### SUPPLIED MATERIAL:
(** The requests read from [c]. *)
Definition read_from (c : C) (ids : list RawMessage) (batch : bool) : Prop :=
  exists rs, (ReadRequestHeaders c).1 = (Ok rs, batch) /\ req_Id <$> rs = ids.

Definition task_inv (c : C) log (t : task Data C R) : Prop :=
  match t with
  | TRun batch todo resps acts =>
      acts = [] /\ log = [] /\ exists ids, read_from c ids batch /\
        Some <$> ids = (response_id <$> resps) ++ ((fun q => Some (sr_Id q)) <$> todo)
  | TAct acts => acts = [] /\ answered_once c log
  end.

Definition pc_inv (c : C) s : Prop :=
  let log := conn_log (ss_conn s) in
  match ss_pc s with
  | PStart | PLoop | PReading => log = [] /\ conn_codec (ss_conn s) = c
  | PRead reqs batch => log = [] /\ read_from c (sr_Id <$> reqs) batch
  | PWait => answered_once c log
  | PInline t => task_inv c log t
  | PReturn _ | PDone _ => (ss_run s <> Running /\ log = []) \/ answered_once c log
  | PClosed => False
  end.

Definition single_inv (c : C) s : Prop :=
  conn_notifier (ss_conn s) = None /\ ss_tasks s = [] /\
  exists c', codec_of c (ss_run s) c' /\ pc_inv c' s.

(** Without a notifier, user code and cancellations cannot act on the
    connection. *)
Lemma user_step_none w w' : conn_notifier w = None -> ~ user_step w w'.
Proof.
  intros Hn Hu. revert Hn. destruct Hu as [id l w1 w2 Hc|id d e w1 w2 Hc]; intros Hn;
    [unfold CreateSubscription in Hc|unfold Notify in Hc]; by rewrite Hn in Hc.
Qed.

Lemma respond_none q w r act w' :
  conn_notifier w = None -> wf_conn w -> executable q -> respond q w = Ret (r, act, w') ->
  w' = w /\ act = None /\ response_id r = Some (sr_Id q).
Proof.
  intros Hn Hwf Hq Hr. destruct (respond_effect _ _ _ _ _ Hq Hwf Hr) as [Heff _].
  destruct (respond_responds q w Hq Hwf) as (r' & act' & w'' & l & Hr' & Hid & _ & _ & _ & Hact).
  rewrite Hr in Hr'. simplify_eq.
  assert (w'' = w) as ->.
  { destruct Heff as [Hs|(id & e & Hu)].
    - destruct Hs as [|? ? ? Hs _]; [done|]. by apply user_step_none in Hs.
    - unfold unsubscribe in Hu. by rewrite Hn in Hu. }
  split_and!; [done| |done]. destruct act'; [|done]. by destruct Hact.
Qed.

(** The message of a task that has no requests left. *)
Lemma message_answers c batch ids resps m err :
  read_from c ids batch -> Some <$> ids = response_id <$> resps ->
  (batch = false -> length resps = 1) -> task_message batch resps = Some m ->
  answered_once c [EvResponse m err].
Proof.
  unfold answered_once. intros (rs & -> & <-) Hids Hlen Hm. exists m, err. split; [done|].
  rewrite <-list_fmap_compose in Hids.
  change ((fun r => Some (req_Id r)) <$> rs) with (Some ∘ req_Id <$> rs). rewrite Hids. split.
  - destruct batch; cbn in Hm; [by injection Hm as <-|].
    specialize (Hlen eq_refl). destruct resps as [|r [|]]; [done| |done]. by injection Hm as <-.
  - destruct batch; cbn in Hm; [injection Hm as <-; naive_solver|].
    destruct resps; [done|]. injection Hm as <-. naive_solver.
Qed.

Lemma task_step_single c t w t' w' :
  conn_notifier w = None -> wf_conn w -> task_ok w t -> task_step t w t' w' ->
  task_inv c (conn_log w) t -> conn_notifier w' = None /\ task_inv c (conn_log w') t'.
Proof.
  intros Hn Hwf Hok Ht. revert Hn Hwf Hok.
  destruct Ht as [batch q todo resps acts w1 r act w2 Hr|batch resps acts m w1 Hm|a acts w1 w2 Ha];
    intros Hn Hwf Hok Hinv.
  - destruct Hok as (Hex & _). apply Forall_cons in Hex as [Hq _].
    destruct (respond_none _ _ _ _ _ Hn Hwf Hq Hr) as (-> & -> & Hid).
    destruct Hinv as (-> & Hlog & ids & Hread & Hids). split; [done|].
    split_and!; [done|done|]. exists ids. split; [done|].
    rewrite Hids, fmap_app, fmap_cons, <-app_assoc. cbn. by rewrite Hid.
  - destruct Hok as (_ & Hlen & _). destruct Hinv as (-> & Hlog & ids & Hread & Hids).
    destruct (write_or_close_spec m w1 Hwf) as (_ & Hlog' & Hn').
    split; [congruence|]. split; [done|]. rewrite Hlog', Hlog.
    cbn in Hids. rewrite app_nil_r in Hids.
    eapply message_answers; [exact Hread|done| |done]. intros Hb. specialize (Hlen Hb). simpl in Hlen. lia.
  - by destruct Hinv as [? _].
Qed.

Lemma readRequest_from Services w res batch w' :
  good_registry Services -> readRequest Services w = Ret (res, batch, w') ->
  conn_log w' = conn_log w /\ conn_notifier w' = conn_notifier w /\
  match res with
  | Ok reqs => read_from (conn_codec w) (sr_Id <$> reqs) batch
  | Err e => (ReadRequestHeaders (conn_codec w)).1 = (Err e, batch)
  end.
Proof.
  intros Hg. unfold readRequest, read_from.
  destruct (ReadRequestHeaders (conn_codec w)) as [[[rs|e] b] c] eqn:E; cbn.
  2:{ by intros [= <- <- <-]. }
  destruct (resolve_all_executable Services rs Hg) as (reqs & -> & _ & Hids).
  { by eapply read_params. }
  intros [= <- <- <-]. split_and!; [done|done|]. by exists rs.
Qed.

Lemma write_read_error_once c e batch w :
  (ReadRequestHeaders c).1 = (Err e, batch) -> conn_log w = [] ->
  answered_once c (conn_log (write_read_error e w)) /\
  conn_notifier (write_read_error e w) = conn_notifier w.
Proof.
  unfold answered_once, write_read_error, write. intros -> Hlog.
  case_bool_decide; [done|]. destruct (Write _ _) as [err c']. cbn. rewrite Hlog. split; [by exists err|done].
Qed.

### PROMPT:
Word for word, give the entire listing again.

### WRITTEN SOLUTION:
(** The requests read from [c]. *)
Definition read_from (c : C) (ids : list RawMessage) (batch : bool) : Prop :=
  exists rs, (ReadRequestHeaders c).1 = (Ok rs, batch) /\ req_Id <$> rs = ids.

Definition task_inv (c : C) log (t : task Data C R) : Prop :=
  match t with
  | TRun batch todo resps acts =>
      acts = [] /\ log = [] /\ exists ids, read_from c ids batch /\
        Some <$> ids = (response_id <$> resps) ++ ((fun q => Some (sr_Id q)) <$> todo)
  | TAct acts => acts = [] /\ answered_once c log
  end.

Definition pc_inv (c : C) s : Prop :=
  let log := conn_log (ss_conn s) in
  match ss_pc s with
  | PStart | PLoop | PReading => log = [] /\ conn_codec (ss_conn s) = c
  | PRead reqs batch => log = [] /\ read_from c (sr_Id <$> reqs) batch
  | PWait => answered_once c log
  | PInline t => task_inv c log t
  | PReturn _ | PDone _ => (ss_run s <> Running /\ log = []) \/ answered_once c log
  | PClosed => False
  end.

Definition single_inv (c : C) s : Prop :=
  conn_notifier (ss_conn s) = None /\ ss_tasks s = [] /\
  exists c', codec_of c (ss_run s) c' /\ pc_inv c' s.

(** Without a notifier, user code and cancellations cannot act on the
    connection. *)
Lemma user_step_none w w' : conn_notifier w = None -> ~ user_step w w'.
Proof.
  intros Hn Hu. revert Hn. destruct Hu as [id l w1 w2 Hc|id d e w1 w2 Hc]; intros Hn;
    [unfold CreateSubscription in Hc|unfold Notify in Hc]; by rewrite Hn in Hc.
Qed.

Lemma respond_none q w r act w' :
  conn_notifier w = None -> wf_conn w -> executable q -> respond q w = Ret (r, act, w') ->
  w' = w /\ act = None /\ response_id r = Some (sr_Id q).
Proof.
  intros Hn Hwf Hq Hr. destruct (respond_effect _ _ _ _ _ Hq Hwf Hr) as [Heff _].
  destruct (respond_responds q w Hq Hwf) as (r' & act' & w'' & l & Hr' & Hid & _ & _ & _ & Hact).
  rewrite Hr in Hr'. simplify_eq.
  assert (w'' = w) as ->.
  { destruct Heff as [Hs|(id & e & Hu)].
    - destruct Hs as [|? ? ? Hs _]; [done|]. by apply user_step_none in Hs.
    - unfold unsubscribe in Hu. by rewrite Hn in Hu. }
  split_and!; [done| |done]. destruct act'; [|done]. by destruct Hact.
Qed.

(** The message of a task that has no requests left. *)
Lemma message_answers c batch ids resps m err :
  read_from c ids batch -> Some <$> ids = response_id <$> resps ->
  (batch = false -> length resps = 1) -> task_message batch resps = Some m ->
  answered_once c [EvResponse m err].
Proof.
  unfold answered_once. intros (rs & -> & <-) Hids Hlen Hm. exists m, err. split; [done|].
  rewrite <-list_fmap_compose in Hids.
  change ((fun r => Some (req_Id r)) <$> rs) with (Some ∘ req_Id <$> rs). rewrite Hids. split.
  - destruct batch; cbn in Hm; [by injection Hm as <-|].
    specialize (Hlen eq_refl). destruct resps as [|r [|]]; [done| |done]. by injection Hm as <-.
  - destruct batch; cbn in Hm; [injection Hm as <-; naive_solver|].
    destruct resps; [done|]. injection Hm as <-. naive_solver.
Qed.

Lemma task_step_single c t w t' w' :
  conn_notifier w = None -> wf_conn w -> task_ok w t -> task_step t w t' w' ->
  task_inv c (conn_log w) t -> conn_notifier w' = None /\ task_inv c (conn_log w') t'.
Proof.
  intros Hn Hwf Hok Ht. revert Hn Hwf Hok.
  destruct Ht as [batch q todo resps acts w1 r act w2 Hr|batch resps acts m w1 Hm|a acts w1 w2 Ha];
    intros Hn Hwf Hok Hinv.
  - destruct Hok as (Hex & _). apply Forall_cons in Hex as [Hq _].
    destruct (respond_none _ _ _ _ _ Hn Hwf Hq Hr) as (-> & -> & Hid).
    destruct Hinv as (-> & Hlog & ids & Hread & Hids). split; [done|].
    split_and!; [done|done|]. exists ids. split; [done|].
    rewrite Hids, fmap_app, fmap_cons, <-app_assoc. cbn. by rewrite Hid.
  - destruct Hok as (_ & Hlen & _). destruct Hinv as (-> & Hlog & ids & Hread & Hids).
    destruct (write_or_close_spec m w1 Hwf) as (_ & Hlog' & Hn').
    split; [congruence|]. split; [done|]. rewrite Hlog', Hlog.
    cbn in Hids. rewrite app_nil_r in Hids.
    eapply message_answers; [exact Hread|done| |done]. intros Hb. specialize (Hlen Hb). simpl in Hlen. lia.
  - by destruct Hinv as [? _].
Qed.

Lemma readRequest_from Services w res batch w' :
  good_registry Services -> readRequest Services w = Ret (res, batch, w') ->
  conn_log w' = conn_log w /\ conn_notifier w' = conn_notifier w /\
  match res with
  | Ok reqs => read_from (conn_codec w) (sr_Id <$> reqs) batch
  | Err e => (ReadRequestHeaders (conn_codec w)).1 = (Err e, batch)
  end.
Proof.
  intros Hg. unfold readRequest, read_from.
  destruct (ReadRequestHeaders (conn_codec w)) as [[[rs|e] b] c] eqn:E; cbn.
  2:{ by intros [= <- <- <-]. }
  destruct (resolve_all_executable Services rs Hg) as (reqs & -> & _ & Hids).
  { by eapply read_params. }
  intros [= <- <- <-]. split_and!; [done|done|]. by exists rs.
Qed.

Lemma write_read_error_once c e batch w :
  (ReadRequestHeaders c).1 = (Err e, batch) -> conn_log w = [] ->
  answered_once c (conn_log (write_read_error e w)) /\
  conn_notifier (write_read_error e w) = conn_notifier w.
Proof.
  unfold answered_once, write_read_error, write. intros -> Hlog.
  case_bool_decide; [done|]. destruct (Write _ _) as [err c']. cbn. rewrite Hlog. split; [by exists err|done].
Qed.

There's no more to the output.